I noticed that so far Mayfred never made common cause with any one of us, but always spoke to the group: y’all. It also occurred to me both then and now that that was what had actually saved her. If one of us had got involved in pleading for her with Ben, he would have overruled us. But Mayfred, a lesser cousin, was keeping a distance. She could have said—and I thought she was on the verge of it—that she’d gone to a lot of trouble to satisfy us; she might have just brought him along without benefit of ceremony.
So we added Donald Bailey. Unbeknownst to us, reservations had been found for him, and though he had to share a four-berth, tourist-class cabin with three strange men, after a day out certain swaps were effected, and he wound up in second class with Mayfred. Eric overheard a conversation between Jamie and Donald, which he passed on to me. Jamie: “Don’t you really think this is a funny way to spend a honeymoon?” Donald: “It just was the best I could do.”
He was a polite squarish sort of boy with heavy, dark lashes. He and Mayfred used to stroll off together regularly after the noon meal on board. It was a serene crossing, for the weather cleared two days out of New York, and we could spend a lot of time on deck, playing shuffleboard and betting on races with wooden horses run by the purser. (I forgot to say everybody in our family but Ben’s branch were inveterate gamblers and had played poker in the club car all the way up to New York on the train.) After lunch every day Mayfred got seasick, and Donald in true husbandly fashion would take her to whichever side the wind was not blowing against and let her throw up neatly over the rail, like a cat.
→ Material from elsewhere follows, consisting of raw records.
(** Switching from a running [c], whose slot has become [tc], to [n]. *)
Lemma switched_wf s c n tc tn v :
  sched_wf s -> c = current s -> first_ready_after (tasks s) c n -> n <> c ->
  aget (tasks s) n = Some tn -> task_wf tc -> state tc <> TASK_RUNNING ->
  as_exists (vm s) (as_ tc) -> take 13 (regs tc) = cpu s ->
  as_now v = as_ tn -> (forall b, as_exists v b <-> as_exists (vm s) b) ->
  switched (state tc) s (mk_sched V (<[Z.to_nat c := tc]> (<[Z.to_nat n := set_state TASK_RUNNING tn]> (tasks s)))
    n (uptime s) (watchdog_limit s) (take 13 (regs tn)) true v (registry s)).
Proof.
  intros ((Hl & Hc & Hcpu & Hf & Has) & Hrun & Hnow) -> Hfirst Hne Hn Htc Hst Hasc Hregs Hv Hex.
  pose proof (aget_lt _ _ _ Hn) as Hnr. pose proof (proj1 (aget_Some _ _ _) Hn) as [_ Hn'].
  pose proof (Forall_lookup_1 _ _ _ _ Hf Hn') as Htn.
  assert (Hlook : forall i, 0 <= i -> aget (<[Z.to_nat (current s) := tc]>
      (<[Z.to_nat n := set_state TASK_RUNNING tn]> (tasks s))) i =
    if i =? current s then Some tc else if i =? n then Some (set_state TASK_RUNNING tn)
    else aget (tasks s) i).
  { intros i Hi. destruct (i =? current s) eqn:E1; bool_hyps; subst.
    - apply aget_insert. rewrite length_insert. lia.
    - rewrite aget_insert_ne by lia. destruct (i =? n) eqn:E2; bool_hyps; subst.
      + apply aget_insert. lia.
      + by rewrite aget_insert_ne by lia. }
  assert (Hlk : forall i t, aget (<[Z.to_nat (current s) := tc]>
      (<[Z.to_nat n := set_state TASK_RUNNING tn]> (tasks s))) i = Some t ->
    i = current s /\ t = tc \/ i = n /\ t = set_state TASK_RUNNING tn \/
    i <> current s /\ i <> n /\ aget (tasks s) i = Some t).
  { intros i t Ht. pose proof (aget_lt _ _ _ Ht) as [Hi _]. rewrite Hlook in Ht by done.
    destruct (i =? current s) eqn:E1; [bool_hyps; naive_solver|].
    destruct (i =? n) eqn:E2; bool_hyps; naive_solver. }
  unfold switched. simpl. split_and!; try done.
  - split; [|split]; simpl.
    + split_and!; simpl; try lia.
      * by rewrite !length_insert.
      * destruct Htn. rewrite length_take. lia.
      * by repeat apply Forall_insert.
      * intros i t [[-> ->]|[[-> ->]|(_ & _ & Ht)]]%Hlk; apply Hex;
          [done|exact (Has n tn Hn)|exact (Has i t Ht)].
    + intros i t [[-> ->]|[[-> ->]|(H1 & H2 & Ht)]]%Hlk; [split; congruence|done|].
      split; [|done]. intros Hr. destruct H1. by apply (Hrun i t).
    + intros t Ht. rewrite Hlook in Ht by lia.
      rewrite (proj2 (Z.eqb_neq n _)), Z.eqb_refl in Ht by done. by injection Ht as <-.
  - by exists tn.
  - exists tc. rewrite Hlook, Z.eqb_refl by lia. done.
  - intros i Hi H1 H2. rewrite Hlook by done. by rewrite !(proj2 (Z.eqb_neq i _)) by done.
Qed.

(** Rewriting two updates of different slots. *)
Lemma upd_comm (ts : list task_struct) c n x y :
  c <> n -> 0 <= c -> 0 <= n ->
  <[Z.to_nat n := y]> (<[Z.to_nat c := x]> ts) = <[Z.to_nat c := x]> (<[Z.to_nat n := y]> ts).
Proof. intros. apply list_insert_insert_ne. lia. Qed.

(** The three ways a call that gives up the processor ends. *)
Definition yield_post (s : sched V) (r : outcome) (s' : sched V) : Prop :=
  exists t, aget (tasks s) (current s) = Some t /\
  match r with
  | Returned => kill_pending t = false /\ (forall i, ~ is_ready (tasks s) i) /\
      sched_wf s' /\ s' = set_tasks (<[Z.to_nat (current s) := set_starved 0 t]> (tasks s)) s
  | Switched => switched (if kill_pending t then TASK_FINISHED else TASK_READY) s s'
  | Parked => kill_pending t = true /\ (forall i, ~ is_ready (tasks s) i) /\ idle s'
  end.

Section Wf.
Context (s : sched V) (Hwf : sched_wf s).
Let c := current s.

(** Finishing the current task and switching away, shared by [sched_exit]
    and the watchdog's kill in [sched_yield]. *)
Lemma wp_finish_and_switch t k (Q : outcome -> sched V -> list Z -> Prop) :
  aget (tasks s) c = Some t ->
  (forall s', switched TASK_FINISHED s s' -> Q Switched s' []) ->
  (forall s', s' = set_tasks (<[Z.to_nat c := set_state TASK_FINISHED t]> (tasks s)) s ->
     (forall i, ~ is_ready (tasks s) i) -> idle s' -> wp k Q s') ->
  wp (upd_task c (set_state TASK_FINISHED) ;;;
      let* nxt := next_ready c in
      if nxt >=? 0 then
        upd_task nxt (set_state TASK_RUNNING) ;;;
        modify (set_current nxt) ;;; switch_to c nxt ;;; ret Switched
      else k) Q s.
Proof.
  intros Ht Hsw Hidle. destruct Hwf as (Hs & Hrun & Hnow).
  pose proof Hs as (Hl & Hcr & Hcpu & Hf & Has).
  pose proof (proj1 (aget_Some _ _ _) Ht) as [_ Ht']. pose proof (Forall_lookup_1 _ _ _ _ Hf Ht') as Htw.
  assert (Hst : state t = TASK_RUNNING) by (by apply (Hrun c t)).
  set (t1 := set_state TASK_FINISHED t).
  assert (Hr : forall i, is_ready (<[Z.to_nat c := t1]> (tasks s)) i <-> is_ready (tasks s) i).
  { intros i. apply (is_ready_upd _ _ t); [done|congruence|done]. }
  pose proof (shape_upd s c t (set_state TASK_FINISHED) Hs Ht ltac:(done) eq_refl) as Hs1.
  fold t1 in Hs1. wp_go. wp_task. fold t1. apply wp_bind, next_ready_spec.
  - simpl. by rewrite length_insert.
  - done.
  - intros r -> Hnone. change (-1 >=? 0) with false. cbv iota. apply Hidle; [done| |].
    + intros i Hi. pose proof Hi as (u & Hu & _). apply aget_lt in Hu.
      destruct (Hnone i); [lia|]. by apply Hr.
    + split_and!; [done|done|]. simpl. intros i u Hu Hru.
      destruct (decide (c = i)) as [<-|].
      * rewrite aget_insert in Hu by lia. naive_solver.
      * rewrite aget_insert_ne in Hu by (unfold c in *; lia). by apply (Hrun i u) in Hu as [Hu _]; destruct (Hu Hru).
  - intros n Hn Hfirst%(first_ready_after_ext (tasks s)); [|exact Hr].
    rewrite Z.geb_leb, (proj2 (Z.leb_le 0 n)) by lia.
    assert (Hne : n <> c) by (eapply (first_ready_ne _ _ t); [done|congruence|done]).
    destruct (aget_in (tasks s) n) as [tn Htn]; [lia|].
    assert (Htn1 : aget (<[Z.to_nat c := t1]> (tasks s)) n = Some tn)
      by (rewrite aget_insert_ne by lia; done).
    apply wp_bind. eapply wp_upd_task; [exact Htn1|]. cbn [app].
    set (s2 := set_tasks _ _).
    assert (Htc2 : aget (tasks s2) c = Some t1).
    { simpl. rewrite aget_insert_ne by lia. apply aget_insert. lia. }
    assert (Htn2 : aget (tasks s2) n = Some (set_state TASK_RUNNING tn)).
    { simpl. apply aget_insert. rewrite length_insert. lia. }
    apply (wp_switch s2 c n t1 (set_state TASK_RUNNING tn)); try done.
    { apply (shape_upd _ n tn (set_state TASK_RUNNING)); done. }
    { exact (Hnow t Ht). }
    intros v Hv Hex. apply Hsw. simpl.
    rewrite (upd_comm _ c n) by lia. rewrite list_insert_insert_eq.
    change TASK_FINISHED with (state (set_regs (cpu s ++ drop 13 (regs t1)) t1)).
    apply switched_wf; try done.
    + destruct Htw. split; simpl; [|done]. rewrite length_app, length_drop. lia.
    + simpl. by apply (Has c).
    + simpl. by rewrite take_app_length' by lia.
Qed.

Lemma exit_post :
  wp sched_exit (fun r s' o => o = [] /\
    (r = Switched /\ switched TASK_FINISHED s s' \/
     r = Parked /\ (forall i, ~ is_ready (tasks s) i) /\ idle s')) s.
Proof.
  destruct (shape_current s (proj1 Hwf)) as (t & Ht & _). unfold sched_exit, cur.
  wp_go. destruct Hwf as ((_ & Hcr & _) & _). rewrite Z.geb_leb, (proj2 (Z.leb_le 0 _)) by lia.
  apply (wp_finish_and_switch t); [done| |].
  - intros s' Hs'. split; [done|]. by left.
  - intros s' -> Hno Hi. unfold irq_enable. wp_go. split; [done|]. right.
    split_and!; [done|done|]. apply Hi.
Qed.

Lemma exit_idle s1 :
  idle s1 -> wp sched_exit (fun r s' _ => r = Parked /\ idle s') s1.
Proof.
  intros (Hs & Hno & Hnr). destruct (shape_current s1 Hs) as (t & Ht & _).
  pose proof Hs as (Hl & Hcr & _). unfold sched_exit, cur, irq_enable.
  wp_go. rewrite Z.geb_leb, (proj2 (Z.leb_le 0 _)) by lia. wp_go. wp_task.
  pose proof (shape_upd s1 _ t (set_state TASK_FINISHED) Hs Ht ltac:(done) eq_refl) as Hs'.
  assert (Hr : forall i, is_ready (<[Z.to_nat (current s1) := set_state TASK_FINISHED t]> (tasks s1)) i
    <-> is_ready (tasks s1) i).
  { intros i. apply (is_ready_upd _ _ t); [done| |done]. intros E. apply (Hno (current s1)); [done|].
    by exists t. }
  apply wp_bind, next_ready_spec; [apply Hs'|done| |].
  - intros r -> _. change (-1 >=? 0) with false. cbv iota. wp_go. split; [done|].
    split; [apply Hs'|]. split; simpl; [intros i Hi; rewrite Hr; auto|].
    intros i u Hu. destruct (decide (current s1 = i)) as [<-|].
    + rewrite aget_insert in Hu by lia. naive_solver.
    + rewrite aget_insert_ne in Hu by lia. eauto.
  - intros n Hn (k & _ & _ & Hready & _). apply Hr in Hready. by destruct (Hno n).
Qed.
Then she’d be all right. Later, when you’d see them together, they were always talking and laughing. But with us she was quiet and trim, with her fashion-blank look, and he was just quiet. He all but said “Ma’am” and “Sir.” As a result of Mayfred’s marriage, I was thrown a lot with Eric, Ben and Jamie. “I think one of you ought to get married,” I told them. “Just temporarily, so I wouldn’t feel like the only girl.” Ben promised to take a look around and Eric seemed not to have heard. It was Jamie who couldn’t joke about it. He had set himself to make a pair, in some sort of way,
with Mayfred, I felt. I don’t know how seriously he took her. Things run deep in our family—that’s what you have to know. Eric said out of the blue, “I’m wondering when they had time to see each other. Mayfred spent all her time with us.” (We were prowling through the Tate Gallery.) “Those Saturday night dates,” I said, studying Turner. At times she would show up with us, without Donald, not saying much, attentive and smooth, making company. Ben told her she looked Parisian.